Today 2/26/09, declaring the decline in its insurance fund balance to be an emergency, the Federal Deposit Insurance Corporation board imposed a one-time $15 billion increase in insurance fees that will be collected from the nation’s FDIC insured banks. In addition, the FDIC's board imposed an increased annual insurance fee. Together, the two new fees will take an additional $27 Billion in fees this year from America's remaining banks.
Needless to say, the managers and owners of economically healthy small and mid sized banks are livid, but could do nothing about the increased assessment.
While most banks, large and small, are members of the American Bankers Association, the industry's lobbying arm, the ABA lobbying focus tends to favor the interests in laisse faire style of regulation, which favors the largest of banks, most of whom are borderline insolvent.

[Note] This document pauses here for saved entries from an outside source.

Inductive SemanticClass : Type :=
| start_class | end_class | process_class | decision_class | data_class | unknown_class.

(** An axis-aligned box in pixel coordinates, by its two corners. *)
Record BBox : Type := mkBBox { x1 : Z; y1 : Z; x2 : Z; y2 : Z }.

Definition width (b : BBox) : Z := x2 b - x1 b.
Definition height (b : BBox) : Z := y2 b - y1 b.
Definition box_area (b : BBox) : Z := width b * height b.
Definition diagonal_sq (b : BBox) : Z := width b * width b + height b * height b.

(** Twice the centre, so that it stays an integer. *)
Definition centre2 (b : BBox) : Z * Z := (x1 b + x2 b, y1 b + y2 b).

Definition box_union (a b : BBox) : BBox :=
  {| x1 := Z.min (x1 a) (x1 b); y1 := Z.min (y1 a) (y1 b);
     x2 := Z.max (x2 a) (x2 b); y2 := Z.max (y2 a) (y2 b) |}.

(** [inner] lies within [outer]. *)
Definition inside (inner outer : BBox) : Prop :=
  x1 outer <= x1 inner /\ y1 outer <= y1 inner /\
  x2 inner <= x2 outer /\ y2 inner <= y2 outer.

Definition intersection_area (a b : BBox) : Z :=
  Z.max 0 (Z.min (x2 a) (x2 b) - Z.max (x1 a) (x1 b)) *
  Z.max 0 (Z.min (y2 a) (y2 b) - Z.max (y1 a) (y1 b)).

(** Modelled from the spec: the RawShape record handed over by the vision
    pre-pass (section 3 of the design document); the detector itself is not
    among the sources. *)
Record RawShape : Type := mkRawShape {
  contour : list (Z * Z);
  raw_bbox : BBox;
  raw_area : Q;
  perimeter : Q;
  circularity : Q;
  raw_confidence : Q;
  raw_type : ShapeType
}.

(** Modelled from the spec: what a merged cluster collapses into: the union
    bounding region, its area, the best confidence and the type that goes
    with it. *)
Record Merged : Type := mkMerged {
  m_bbox : BBox;
  m_area : Q;
  m_confidence : Q;
  m_type : ShapeType
}.

(** Modelled from the spec: the LogicalNode of section 3; [geometry] is the
    union bounding region the node was created with. *)
Record LogicalNode : Type := mkLogicalNode {
  id : nat;
  type : ShapeType;
  semantic_class : SemanticClass;
  center : Q * Q;
  area : Q;
  confidence : Q;
  labels : list string;
  geometry : BBox
}.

Given the Treasury Department Inspector General's recent findings that the FDIC lost $10.7 Billion from the insurance fund, due to the Bush era Treasury Department's failure to proactively regulate IndyMac Bank, thereby costing the small and mid sized banks an increased insurance premium, it will be interesting to see whether this insurance fee increase is the "straw that broke the camel's back" in terms of small and mid sized banks forming their own lobbying organization, to advocate for bank regulation which protects the balance in the FDIC insurance.
_________________ Aristotle
As Yogi Berra said "It's like deja vu all over again."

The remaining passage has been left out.